[Task item]: Write out every entry in full. Leave nothing out.

━━━━━━━━━━━━━━━━

(** A kernel at 0x10000 whose table has two services. *)
Definition demo_gvar (offset : Z) : option json := Some (J_array [Some (J_int offset)]).
Definition demo_kernel_vars : list (string * option json) :=
  [("KiServiceTable", demo_gvar 0x100); ("KiServiceLimit", demo_gvar 0x200);
   ("NtClose", demo_gvar 0x80); ("NtOpen", demo_gvar 0x300)]%string.
Definition demo_kernel : memfrs := Memfrs 0 (Some (J_object [])) (Some (J_object demo_kernel_vars)) 0x10000.
Definition demo_kernel_target : target :=
  Target flat_env (sd 2 (sd 4 (sd 4 ∅ 0x10100 (service_word 0x10100 (0x10080, 0)))
                             0x10104 (service_word 0x10100 (0x10300, 3))) 0x10200 2).

Lemma enum_ssdt_lists_services_witness :
  exists es, memfrs_enum_ssdt_list (fun _ => 7) first_symbol demo_kernel 0x100 (Some demo_kernel_target) = Ret (inl es, demo_kernel) /\
    sd_address <$> es = [0x10080; 0x10300].
Proof.
  destruct (enum_ssdt_lists_services first_symbol (fun _ => 7) demo_kernel demo_kernel_target 0x100 demo_kernel_vars
    [(0x100, "KiServiceTable"); (0x200, "KiServiceLimit"); (0x80, "NtClose"); (0x300, "NtOpen")]%string 0x10100 0x10200
    [(0x10080, 0); (0x10300, 3)]) as (es & E & Hl).
  1-8: solve [discriminate | vm_compute; reflexivity].
  - repeat split; try (vm_compute; reflexivity); try (simpl; lia).
    + exists "NtClose"%string. vm_compute. right. right. left.
    + exists "NtOpen"%string. vm_compute. right. right. right. left.
  - exists es. split; [exact E|]. destruct es as [|e1 [|e2 [|]]]; simpl in Hl; try tauto.
    destruct Hl as (_ & H1 & _ & _ & _ & H2 & _). change ([sd_address e1; sd_address e2] = [0x10080; 0x10300]). by rewrite H1, H2.
Defined.

(** ** The identifier of the kernel image *)

Lemma hex_number_length ten n : forall v, length (hex_number ten n v) = n.
Proof. induction n as [|n IH]; intros v; [done|]. cbn [hex_number]. rewrite length_app, IH. simpl. lia. Qed.

Lemma hex_short_length ten v : 0 <= v < 2 ^ 32 -> (1 <= length (hex_short ten v) <= 8)%nat.
Proof.
  intros Hv. unfold hex_short. rewrite hex_number_length. destruct (Z.eqb_spec v 0) as [->|Hn]; [simpl; lia|].
  pose proof (Z.log2_nonneg v). assert (Z.log2 v < 32) by (apply Z.log2_lt_pow2; lia).
  pose proof (Z.div_lt_upper_bound (Z.log2 v) 4 8 ltac:(lia) ltac:(lia)). pose proof (Z.div_pos (Z.log2 v) 4). lia.
Qed.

━━━━━━━━━━━━━━━━

[Your response]:
(** A kernel at 0x10000 whose table has two services. *)
Definition demo_gvar (offset : Z) : option json := Some (J_array [Some (J_int offset)]).
Definition demo_kernel_vars : list (string * option json) :=
  [("KiServiceTable", demo_gvar 0x100); ("KiServiceLimit", demo_gvar 0x200);
   ("NtClose", demo_gvar 0x80); ("NtOpen", demo_gvar 0x300)]%string.
Definition demo_kernel : memfrs := Memfrs 0 (Some (J_object [])) (Some (J_object demo_kernel_vars)) 0x10000.
Definition demo_kernel_target : target :=
  Target flat_env (sd 2 (sd 4 (sd 4 ∅ 0x10100 (service_word 0x10100 (0x10080, 0)))
                             0x10104 (service_word 0x10100 (0x10300, 3))) 0x10200 2).

Lemma enum_ssdt_lists_services_witness :
  exists es, memfrs_enum_ssdt_list (fun _ => 7) first_symbol demo_kernel 0x100 (Some demo_kernel_target) = Ret (inl es, demo_kernel) /\
    sd_address <$> es = [0x10080; 0x10300].
Proof.
  destruct (enum_ssdt_lists_services first_symbol (fun _ => 7) demo_kernel demo_kernel_target 0x100 demo_kernel_vars
    [(0x100, "KiServiceTable"); (0x200, "KiServiceLimit"); (0x80, "NtClose"); (0x300, "NtOpen")]%string 0x10100 0x10200
    [(0x10080, 0); (0x10300, 3)]) as (es & E & Hl).
  1-8: solve [discriminate | vm_compute; reflexivity].
  - repeat split; try (vm_compute; reflexivity); try (simpl; lia).
    + exists "NtClose"%string. vm_compute. right. right. left.
    + exists "NtOpen"%string. vm_compute. right. right. right. left.
  - exists es. split; [exact E|]. destruct es as [|e1 [|e2 [|]]]; simpl in Hl; try tauto.
    destruct Hl as (_ & H1 & _ & _ & _ & H2 & _). change ([sd_address e1; sd_address e2] = [0x10080; 0x10300]). by rewrite H1, H2.
Defined.

(** ** The identifier of the kernel image *)

Lemma hex_number_length ten n : forall v, length (hex_number ten n v) = n.
Proof. induction n as [|n IH]; intros v; [done|]. cbn [hex_number]. rewrite length_app, IH. simpl. lia. Qed.

Lemma hex_short_length ten v : 0 <= v < 2 ^ 32 -> (1 <= length (hex_short ten v) <= 8)%nat.
Proof.
  intros Hv. unfold hex_short. rewrite hex_number_length. destruct (Z.eqb_spec v 0) as [->|Hn]; [simpl; lia|].
  pose proof (Z.log2_nonneg v). assert (Z.log2 v < 32) by (apply Z.log2_lt_pow2; lia).
  pose proof (Z.div_lt_upper_bound (Z.log2 v) 4 8 ltac:(lia) ltac:(lia)). pose proof (Z.div_pos (Z.log2 v) 4). lia.
Qed.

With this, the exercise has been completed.